— INSTRUCTIONS TO FOLLOW —
What lines below contain the string "memory"? List them all.
[INPUT FOR THIS TASK]
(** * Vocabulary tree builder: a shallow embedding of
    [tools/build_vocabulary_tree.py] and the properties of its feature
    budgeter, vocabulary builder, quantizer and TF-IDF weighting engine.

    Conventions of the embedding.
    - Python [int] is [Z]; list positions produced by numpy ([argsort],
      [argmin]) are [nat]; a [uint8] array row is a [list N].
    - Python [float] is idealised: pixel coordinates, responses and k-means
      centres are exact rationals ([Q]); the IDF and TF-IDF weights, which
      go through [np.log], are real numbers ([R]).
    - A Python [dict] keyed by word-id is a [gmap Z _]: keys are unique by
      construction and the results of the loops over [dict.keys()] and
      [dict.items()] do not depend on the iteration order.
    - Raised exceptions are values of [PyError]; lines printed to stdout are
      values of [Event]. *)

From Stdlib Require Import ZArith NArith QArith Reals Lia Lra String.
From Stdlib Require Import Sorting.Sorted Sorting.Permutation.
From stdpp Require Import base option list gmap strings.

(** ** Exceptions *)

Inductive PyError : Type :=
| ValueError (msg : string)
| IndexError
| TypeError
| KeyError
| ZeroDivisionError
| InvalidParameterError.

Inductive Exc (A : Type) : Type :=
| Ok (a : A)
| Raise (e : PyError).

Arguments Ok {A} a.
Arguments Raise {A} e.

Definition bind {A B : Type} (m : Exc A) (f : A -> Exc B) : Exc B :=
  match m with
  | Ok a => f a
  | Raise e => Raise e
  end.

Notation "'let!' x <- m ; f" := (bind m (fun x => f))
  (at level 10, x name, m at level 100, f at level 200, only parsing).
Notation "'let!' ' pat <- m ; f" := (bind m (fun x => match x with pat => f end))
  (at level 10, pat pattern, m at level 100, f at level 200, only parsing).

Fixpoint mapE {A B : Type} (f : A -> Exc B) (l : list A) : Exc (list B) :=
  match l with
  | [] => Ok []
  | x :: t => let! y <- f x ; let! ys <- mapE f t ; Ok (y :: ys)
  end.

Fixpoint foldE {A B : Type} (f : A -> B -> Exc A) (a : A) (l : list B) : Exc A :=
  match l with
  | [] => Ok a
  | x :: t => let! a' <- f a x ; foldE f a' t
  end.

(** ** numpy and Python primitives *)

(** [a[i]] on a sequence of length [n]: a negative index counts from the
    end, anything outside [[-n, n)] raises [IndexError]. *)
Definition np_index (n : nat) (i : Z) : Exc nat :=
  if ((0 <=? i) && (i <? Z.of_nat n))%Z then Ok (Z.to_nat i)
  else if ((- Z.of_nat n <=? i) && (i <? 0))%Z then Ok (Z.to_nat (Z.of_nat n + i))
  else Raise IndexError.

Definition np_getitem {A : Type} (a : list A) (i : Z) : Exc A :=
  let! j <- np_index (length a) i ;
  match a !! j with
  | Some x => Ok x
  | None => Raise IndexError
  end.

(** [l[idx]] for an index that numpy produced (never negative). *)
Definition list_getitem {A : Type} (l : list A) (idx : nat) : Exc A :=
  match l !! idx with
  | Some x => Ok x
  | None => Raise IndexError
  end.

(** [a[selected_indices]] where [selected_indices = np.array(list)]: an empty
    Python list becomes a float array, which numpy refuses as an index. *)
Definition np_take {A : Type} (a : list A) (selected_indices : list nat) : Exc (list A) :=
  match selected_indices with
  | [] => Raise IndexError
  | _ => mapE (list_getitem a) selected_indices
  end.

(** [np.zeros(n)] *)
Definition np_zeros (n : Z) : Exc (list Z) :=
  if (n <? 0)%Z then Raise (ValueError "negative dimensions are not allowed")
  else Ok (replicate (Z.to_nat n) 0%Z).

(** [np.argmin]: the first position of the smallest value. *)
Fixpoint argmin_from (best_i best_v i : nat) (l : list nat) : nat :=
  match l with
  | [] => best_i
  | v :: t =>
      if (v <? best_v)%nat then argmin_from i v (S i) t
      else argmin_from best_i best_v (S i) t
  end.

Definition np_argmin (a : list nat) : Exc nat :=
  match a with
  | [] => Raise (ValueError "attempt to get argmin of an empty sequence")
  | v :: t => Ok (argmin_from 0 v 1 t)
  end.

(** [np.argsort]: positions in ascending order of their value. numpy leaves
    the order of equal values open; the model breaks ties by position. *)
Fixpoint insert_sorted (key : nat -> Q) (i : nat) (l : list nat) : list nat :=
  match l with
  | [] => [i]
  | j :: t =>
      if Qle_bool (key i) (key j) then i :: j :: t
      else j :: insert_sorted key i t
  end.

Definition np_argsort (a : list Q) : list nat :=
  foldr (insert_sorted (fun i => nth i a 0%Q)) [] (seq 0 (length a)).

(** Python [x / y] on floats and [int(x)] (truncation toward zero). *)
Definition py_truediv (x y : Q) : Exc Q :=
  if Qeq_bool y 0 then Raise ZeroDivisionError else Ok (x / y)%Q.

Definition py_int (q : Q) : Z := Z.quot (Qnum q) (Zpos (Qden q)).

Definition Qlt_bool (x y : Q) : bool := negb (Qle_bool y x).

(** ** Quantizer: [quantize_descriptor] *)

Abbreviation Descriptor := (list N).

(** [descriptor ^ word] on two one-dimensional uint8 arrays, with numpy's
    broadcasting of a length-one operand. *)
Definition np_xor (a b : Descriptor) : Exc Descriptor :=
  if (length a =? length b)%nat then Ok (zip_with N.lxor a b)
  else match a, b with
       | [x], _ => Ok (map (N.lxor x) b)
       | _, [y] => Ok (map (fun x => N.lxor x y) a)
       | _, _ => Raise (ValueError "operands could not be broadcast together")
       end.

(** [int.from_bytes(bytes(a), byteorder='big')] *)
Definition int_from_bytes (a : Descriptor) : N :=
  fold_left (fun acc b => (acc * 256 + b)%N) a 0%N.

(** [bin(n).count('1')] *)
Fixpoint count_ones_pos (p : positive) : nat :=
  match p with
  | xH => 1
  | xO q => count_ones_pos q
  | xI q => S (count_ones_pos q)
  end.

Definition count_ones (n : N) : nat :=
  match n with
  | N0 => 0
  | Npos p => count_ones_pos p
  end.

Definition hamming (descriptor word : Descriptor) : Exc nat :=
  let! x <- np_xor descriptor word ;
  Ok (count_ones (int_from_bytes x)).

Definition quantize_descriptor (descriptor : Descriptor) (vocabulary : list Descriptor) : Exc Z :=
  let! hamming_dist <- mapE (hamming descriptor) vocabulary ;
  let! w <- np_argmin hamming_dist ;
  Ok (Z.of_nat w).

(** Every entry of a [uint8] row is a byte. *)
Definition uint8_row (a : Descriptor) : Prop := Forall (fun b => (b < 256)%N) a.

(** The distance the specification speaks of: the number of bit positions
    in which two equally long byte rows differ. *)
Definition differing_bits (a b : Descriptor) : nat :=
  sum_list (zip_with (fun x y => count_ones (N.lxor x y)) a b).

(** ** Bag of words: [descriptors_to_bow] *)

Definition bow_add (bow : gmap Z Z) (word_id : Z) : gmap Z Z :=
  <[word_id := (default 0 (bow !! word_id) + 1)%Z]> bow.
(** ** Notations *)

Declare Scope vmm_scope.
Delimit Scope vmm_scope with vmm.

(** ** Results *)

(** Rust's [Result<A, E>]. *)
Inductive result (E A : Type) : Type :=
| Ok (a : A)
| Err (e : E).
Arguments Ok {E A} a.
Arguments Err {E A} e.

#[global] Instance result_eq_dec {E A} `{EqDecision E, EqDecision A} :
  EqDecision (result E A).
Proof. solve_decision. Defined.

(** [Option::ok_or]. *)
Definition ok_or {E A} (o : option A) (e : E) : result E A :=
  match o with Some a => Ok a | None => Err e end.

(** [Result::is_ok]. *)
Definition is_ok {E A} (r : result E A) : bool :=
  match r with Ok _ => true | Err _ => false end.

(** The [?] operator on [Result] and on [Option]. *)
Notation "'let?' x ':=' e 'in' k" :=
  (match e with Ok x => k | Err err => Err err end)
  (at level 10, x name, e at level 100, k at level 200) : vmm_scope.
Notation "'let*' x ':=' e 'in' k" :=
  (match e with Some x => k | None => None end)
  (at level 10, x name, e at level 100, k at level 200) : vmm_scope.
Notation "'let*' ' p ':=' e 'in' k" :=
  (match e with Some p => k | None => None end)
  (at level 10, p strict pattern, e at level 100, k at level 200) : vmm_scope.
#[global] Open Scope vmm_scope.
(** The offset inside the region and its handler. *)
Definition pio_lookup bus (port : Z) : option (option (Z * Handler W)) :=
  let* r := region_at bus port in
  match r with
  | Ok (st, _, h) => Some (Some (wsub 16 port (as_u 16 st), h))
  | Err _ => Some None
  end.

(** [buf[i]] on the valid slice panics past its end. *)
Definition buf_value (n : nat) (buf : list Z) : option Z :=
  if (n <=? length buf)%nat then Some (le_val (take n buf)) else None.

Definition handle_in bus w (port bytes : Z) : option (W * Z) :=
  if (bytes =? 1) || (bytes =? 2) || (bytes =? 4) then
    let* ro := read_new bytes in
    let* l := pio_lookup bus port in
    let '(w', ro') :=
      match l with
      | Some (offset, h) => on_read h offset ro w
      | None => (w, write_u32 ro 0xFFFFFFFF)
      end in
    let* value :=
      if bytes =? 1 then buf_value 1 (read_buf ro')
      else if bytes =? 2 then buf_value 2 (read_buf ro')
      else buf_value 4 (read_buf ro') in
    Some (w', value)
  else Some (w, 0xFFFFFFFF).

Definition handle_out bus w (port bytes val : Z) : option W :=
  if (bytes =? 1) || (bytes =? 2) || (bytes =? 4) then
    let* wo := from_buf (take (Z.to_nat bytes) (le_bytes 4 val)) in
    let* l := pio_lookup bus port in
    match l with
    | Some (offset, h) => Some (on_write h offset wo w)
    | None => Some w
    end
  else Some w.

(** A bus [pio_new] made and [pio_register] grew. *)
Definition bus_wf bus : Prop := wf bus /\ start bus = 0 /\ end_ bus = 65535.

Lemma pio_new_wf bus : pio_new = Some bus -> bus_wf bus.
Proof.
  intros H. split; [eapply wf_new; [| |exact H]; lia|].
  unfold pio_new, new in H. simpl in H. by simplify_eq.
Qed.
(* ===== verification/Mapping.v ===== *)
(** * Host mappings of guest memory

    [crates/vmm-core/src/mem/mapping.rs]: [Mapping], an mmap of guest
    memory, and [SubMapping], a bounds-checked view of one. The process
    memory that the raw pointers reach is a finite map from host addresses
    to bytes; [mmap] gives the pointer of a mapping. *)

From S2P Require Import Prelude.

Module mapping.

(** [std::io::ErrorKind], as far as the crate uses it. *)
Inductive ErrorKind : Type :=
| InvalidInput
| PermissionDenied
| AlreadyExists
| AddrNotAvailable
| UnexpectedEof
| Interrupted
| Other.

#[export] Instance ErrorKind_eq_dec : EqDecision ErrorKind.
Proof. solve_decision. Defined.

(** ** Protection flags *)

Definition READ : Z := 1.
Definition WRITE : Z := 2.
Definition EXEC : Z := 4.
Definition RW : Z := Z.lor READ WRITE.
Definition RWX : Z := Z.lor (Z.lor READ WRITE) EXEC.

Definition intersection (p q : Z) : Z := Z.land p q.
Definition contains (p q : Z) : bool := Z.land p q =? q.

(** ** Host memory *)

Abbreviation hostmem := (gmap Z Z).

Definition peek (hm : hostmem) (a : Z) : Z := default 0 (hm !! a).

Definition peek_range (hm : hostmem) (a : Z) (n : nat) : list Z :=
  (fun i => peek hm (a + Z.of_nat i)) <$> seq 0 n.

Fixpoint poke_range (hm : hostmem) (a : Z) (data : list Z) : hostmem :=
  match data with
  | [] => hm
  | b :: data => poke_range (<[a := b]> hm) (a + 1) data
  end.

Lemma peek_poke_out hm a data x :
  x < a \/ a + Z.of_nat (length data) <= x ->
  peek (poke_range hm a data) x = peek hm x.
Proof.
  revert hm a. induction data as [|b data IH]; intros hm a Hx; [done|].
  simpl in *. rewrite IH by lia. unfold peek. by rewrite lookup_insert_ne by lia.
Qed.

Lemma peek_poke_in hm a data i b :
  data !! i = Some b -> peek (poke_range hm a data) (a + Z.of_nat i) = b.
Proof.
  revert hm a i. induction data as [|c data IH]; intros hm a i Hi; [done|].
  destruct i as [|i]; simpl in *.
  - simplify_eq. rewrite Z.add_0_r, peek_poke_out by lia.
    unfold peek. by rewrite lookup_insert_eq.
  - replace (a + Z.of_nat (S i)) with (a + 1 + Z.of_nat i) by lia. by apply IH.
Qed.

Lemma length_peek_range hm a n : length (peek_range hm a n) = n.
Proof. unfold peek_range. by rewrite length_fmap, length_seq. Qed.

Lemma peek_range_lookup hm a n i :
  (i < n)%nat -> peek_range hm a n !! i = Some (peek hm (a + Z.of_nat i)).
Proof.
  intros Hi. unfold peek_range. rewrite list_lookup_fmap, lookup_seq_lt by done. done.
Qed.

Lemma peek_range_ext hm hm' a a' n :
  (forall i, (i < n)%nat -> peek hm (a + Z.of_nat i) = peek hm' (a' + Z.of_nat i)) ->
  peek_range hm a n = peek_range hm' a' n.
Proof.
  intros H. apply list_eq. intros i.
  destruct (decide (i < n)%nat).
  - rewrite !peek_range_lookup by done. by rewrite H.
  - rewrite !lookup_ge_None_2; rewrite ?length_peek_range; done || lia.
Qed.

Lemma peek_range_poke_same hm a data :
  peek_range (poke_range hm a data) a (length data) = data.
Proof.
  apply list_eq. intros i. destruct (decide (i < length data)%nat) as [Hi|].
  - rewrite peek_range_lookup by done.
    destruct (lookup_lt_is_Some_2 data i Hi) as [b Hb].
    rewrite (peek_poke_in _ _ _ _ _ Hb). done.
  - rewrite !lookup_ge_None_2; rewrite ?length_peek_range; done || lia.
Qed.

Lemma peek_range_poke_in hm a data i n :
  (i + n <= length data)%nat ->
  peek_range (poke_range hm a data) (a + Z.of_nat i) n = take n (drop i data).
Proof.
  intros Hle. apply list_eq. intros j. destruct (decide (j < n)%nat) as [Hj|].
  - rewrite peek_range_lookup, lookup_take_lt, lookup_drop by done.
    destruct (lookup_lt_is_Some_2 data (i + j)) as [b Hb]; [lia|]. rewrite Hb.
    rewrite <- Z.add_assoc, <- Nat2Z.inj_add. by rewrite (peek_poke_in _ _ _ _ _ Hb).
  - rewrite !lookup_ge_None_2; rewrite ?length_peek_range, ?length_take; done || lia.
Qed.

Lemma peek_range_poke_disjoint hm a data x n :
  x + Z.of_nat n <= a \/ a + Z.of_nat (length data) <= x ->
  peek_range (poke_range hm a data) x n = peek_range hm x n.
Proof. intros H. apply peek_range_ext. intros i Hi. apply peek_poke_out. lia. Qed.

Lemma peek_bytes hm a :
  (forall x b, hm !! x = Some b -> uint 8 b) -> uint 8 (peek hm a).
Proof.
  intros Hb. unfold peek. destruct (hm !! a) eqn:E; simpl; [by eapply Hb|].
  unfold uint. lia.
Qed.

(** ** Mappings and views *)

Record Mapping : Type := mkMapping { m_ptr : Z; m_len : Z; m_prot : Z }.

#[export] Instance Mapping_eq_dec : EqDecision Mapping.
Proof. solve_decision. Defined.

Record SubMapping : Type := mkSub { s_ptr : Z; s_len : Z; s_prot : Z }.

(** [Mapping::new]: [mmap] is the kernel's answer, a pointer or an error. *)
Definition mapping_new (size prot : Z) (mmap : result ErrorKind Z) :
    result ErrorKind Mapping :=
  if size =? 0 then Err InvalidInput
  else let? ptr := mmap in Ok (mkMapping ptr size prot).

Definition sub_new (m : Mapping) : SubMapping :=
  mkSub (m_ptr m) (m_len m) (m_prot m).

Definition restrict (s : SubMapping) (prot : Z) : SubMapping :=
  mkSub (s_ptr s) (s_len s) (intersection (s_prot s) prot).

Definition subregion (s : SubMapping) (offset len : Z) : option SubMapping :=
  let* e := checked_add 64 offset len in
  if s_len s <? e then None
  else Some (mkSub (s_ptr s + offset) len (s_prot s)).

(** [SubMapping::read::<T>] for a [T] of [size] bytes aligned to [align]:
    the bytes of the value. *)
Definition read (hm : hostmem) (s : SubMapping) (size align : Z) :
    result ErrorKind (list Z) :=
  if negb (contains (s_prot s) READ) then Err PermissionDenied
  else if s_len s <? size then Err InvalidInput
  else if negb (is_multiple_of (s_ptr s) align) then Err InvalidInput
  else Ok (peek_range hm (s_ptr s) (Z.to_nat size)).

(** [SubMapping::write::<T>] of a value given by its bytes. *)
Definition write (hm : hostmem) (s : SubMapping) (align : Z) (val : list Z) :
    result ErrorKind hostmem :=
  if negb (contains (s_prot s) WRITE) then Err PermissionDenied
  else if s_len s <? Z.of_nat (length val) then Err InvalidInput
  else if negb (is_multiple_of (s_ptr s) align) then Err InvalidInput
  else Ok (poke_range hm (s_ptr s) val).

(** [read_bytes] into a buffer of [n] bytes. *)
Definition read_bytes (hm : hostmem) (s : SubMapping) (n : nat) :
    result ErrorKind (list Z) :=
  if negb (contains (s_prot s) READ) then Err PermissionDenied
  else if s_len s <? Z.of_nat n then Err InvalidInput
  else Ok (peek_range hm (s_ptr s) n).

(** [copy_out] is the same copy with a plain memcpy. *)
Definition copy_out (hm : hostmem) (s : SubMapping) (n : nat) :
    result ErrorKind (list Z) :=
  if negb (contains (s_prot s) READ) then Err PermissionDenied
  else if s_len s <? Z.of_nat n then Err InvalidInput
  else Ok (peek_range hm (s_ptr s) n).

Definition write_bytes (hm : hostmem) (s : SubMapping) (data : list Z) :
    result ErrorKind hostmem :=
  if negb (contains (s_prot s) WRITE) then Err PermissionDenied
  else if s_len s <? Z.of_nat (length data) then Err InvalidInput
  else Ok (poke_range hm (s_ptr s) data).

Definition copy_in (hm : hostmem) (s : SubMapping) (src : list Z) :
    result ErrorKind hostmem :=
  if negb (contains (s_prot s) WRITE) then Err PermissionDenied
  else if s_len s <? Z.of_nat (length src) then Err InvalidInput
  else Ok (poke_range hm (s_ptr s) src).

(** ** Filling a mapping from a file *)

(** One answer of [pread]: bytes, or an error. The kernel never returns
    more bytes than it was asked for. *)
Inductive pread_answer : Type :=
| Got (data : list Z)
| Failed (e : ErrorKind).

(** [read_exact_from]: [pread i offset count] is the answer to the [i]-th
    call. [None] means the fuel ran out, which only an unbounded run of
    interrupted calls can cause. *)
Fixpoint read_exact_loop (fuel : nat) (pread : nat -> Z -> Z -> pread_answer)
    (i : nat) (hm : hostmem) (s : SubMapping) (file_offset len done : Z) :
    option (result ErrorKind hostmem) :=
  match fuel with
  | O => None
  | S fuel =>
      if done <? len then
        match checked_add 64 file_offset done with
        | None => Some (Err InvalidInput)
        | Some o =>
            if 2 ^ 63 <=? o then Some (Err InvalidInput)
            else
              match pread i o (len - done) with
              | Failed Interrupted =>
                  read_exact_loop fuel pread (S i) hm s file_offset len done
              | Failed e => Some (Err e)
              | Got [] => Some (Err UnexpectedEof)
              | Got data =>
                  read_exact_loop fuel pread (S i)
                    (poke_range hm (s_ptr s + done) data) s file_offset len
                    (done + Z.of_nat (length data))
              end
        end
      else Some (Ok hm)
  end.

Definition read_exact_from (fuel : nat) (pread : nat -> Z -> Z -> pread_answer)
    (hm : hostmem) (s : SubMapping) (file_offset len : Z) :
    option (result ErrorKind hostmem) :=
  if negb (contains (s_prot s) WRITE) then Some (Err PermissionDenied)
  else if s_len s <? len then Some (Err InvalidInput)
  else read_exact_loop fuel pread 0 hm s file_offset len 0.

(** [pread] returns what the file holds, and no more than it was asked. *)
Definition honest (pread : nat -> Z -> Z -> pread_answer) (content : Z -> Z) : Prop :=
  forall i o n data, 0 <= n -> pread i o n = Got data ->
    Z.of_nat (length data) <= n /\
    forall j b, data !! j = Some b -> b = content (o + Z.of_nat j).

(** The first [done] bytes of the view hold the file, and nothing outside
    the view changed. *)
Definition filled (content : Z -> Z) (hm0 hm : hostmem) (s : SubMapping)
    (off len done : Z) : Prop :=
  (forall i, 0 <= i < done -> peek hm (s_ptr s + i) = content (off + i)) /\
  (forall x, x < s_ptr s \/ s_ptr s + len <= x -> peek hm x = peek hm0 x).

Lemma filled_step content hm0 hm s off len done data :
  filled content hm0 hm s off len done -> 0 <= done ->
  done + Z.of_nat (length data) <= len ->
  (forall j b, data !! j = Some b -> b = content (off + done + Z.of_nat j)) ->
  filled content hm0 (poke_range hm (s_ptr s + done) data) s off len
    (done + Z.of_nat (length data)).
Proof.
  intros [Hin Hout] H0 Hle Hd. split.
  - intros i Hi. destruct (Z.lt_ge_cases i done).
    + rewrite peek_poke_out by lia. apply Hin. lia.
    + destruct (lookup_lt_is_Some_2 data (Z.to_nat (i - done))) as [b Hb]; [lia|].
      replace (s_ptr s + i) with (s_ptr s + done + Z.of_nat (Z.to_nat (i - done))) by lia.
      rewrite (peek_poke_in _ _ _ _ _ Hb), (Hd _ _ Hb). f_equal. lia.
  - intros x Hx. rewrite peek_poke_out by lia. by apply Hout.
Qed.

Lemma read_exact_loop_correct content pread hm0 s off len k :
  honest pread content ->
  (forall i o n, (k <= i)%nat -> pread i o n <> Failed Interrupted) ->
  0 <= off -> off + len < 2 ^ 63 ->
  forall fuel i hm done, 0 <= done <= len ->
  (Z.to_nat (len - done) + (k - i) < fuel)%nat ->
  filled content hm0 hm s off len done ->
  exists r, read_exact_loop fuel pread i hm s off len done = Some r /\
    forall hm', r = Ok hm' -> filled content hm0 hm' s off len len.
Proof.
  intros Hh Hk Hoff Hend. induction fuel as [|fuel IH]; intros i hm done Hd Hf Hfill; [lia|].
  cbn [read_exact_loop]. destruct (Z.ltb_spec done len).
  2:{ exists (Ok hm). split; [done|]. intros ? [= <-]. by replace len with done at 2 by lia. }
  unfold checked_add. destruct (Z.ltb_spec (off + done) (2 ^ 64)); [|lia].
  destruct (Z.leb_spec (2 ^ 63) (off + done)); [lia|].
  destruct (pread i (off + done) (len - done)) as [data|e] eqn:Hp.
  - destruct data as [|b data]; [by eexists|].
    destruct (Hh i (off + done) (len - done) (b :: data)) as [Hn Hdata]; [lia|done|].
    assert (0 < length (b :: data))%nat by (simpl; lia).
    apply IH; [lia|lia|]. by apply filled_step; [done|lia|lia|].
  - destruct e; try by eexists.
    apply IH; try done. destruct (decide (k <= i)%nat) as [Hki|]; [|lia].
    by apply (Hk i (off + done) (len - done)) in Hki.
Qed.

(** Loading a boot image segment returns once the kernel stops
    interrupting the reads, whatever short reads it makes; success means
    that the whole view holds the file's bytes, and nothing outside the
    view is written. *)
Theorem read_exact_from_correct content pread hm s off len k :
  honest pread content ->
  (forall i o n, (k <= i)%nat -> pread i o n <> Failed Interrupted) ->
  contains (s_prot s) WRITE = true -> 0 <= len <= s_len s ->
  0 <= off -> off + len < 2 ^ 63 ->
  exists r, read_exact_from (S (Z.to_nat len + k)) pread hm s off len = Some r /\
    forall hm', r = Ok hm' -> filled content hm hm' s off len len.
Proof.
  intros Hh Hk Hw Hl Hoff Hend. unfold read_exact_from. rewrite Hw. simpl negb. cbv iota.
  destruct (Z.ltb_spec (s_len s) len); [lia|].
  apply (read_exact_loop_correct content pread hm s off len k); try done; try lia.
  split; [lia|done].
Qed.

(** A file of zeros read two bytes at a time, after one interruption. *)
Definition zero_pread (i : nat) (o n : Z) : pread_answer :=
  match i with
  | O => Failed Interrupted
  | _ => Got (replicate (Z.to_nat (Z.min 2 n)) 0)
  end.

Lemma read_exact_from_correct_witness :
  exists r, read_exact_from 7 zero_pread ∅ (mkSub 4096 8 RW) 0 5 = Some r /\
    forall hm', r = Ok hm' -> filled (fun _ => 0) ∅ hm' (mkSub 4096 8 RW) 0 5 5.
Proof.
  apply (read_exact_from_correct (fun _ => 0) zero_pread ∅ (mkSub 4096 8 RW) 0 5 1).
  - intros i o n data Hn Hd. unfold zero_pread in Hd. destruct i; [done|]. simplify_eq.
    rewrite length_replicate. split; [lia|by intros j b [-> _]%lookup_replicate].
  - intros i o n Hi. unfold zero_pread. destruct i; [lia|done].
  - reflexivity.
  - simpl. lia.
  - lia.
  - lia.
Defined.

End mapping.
[/INPUT FOR THIS TASK]
— RESULT OF THIS EXERCISE —
(** * Host mappings of guest memory
    memory, and [SubMapping], a bounds-checked view of one. The process
    memory that the raw pointers reach is a finite map from host addresses
(** ** Host memory *)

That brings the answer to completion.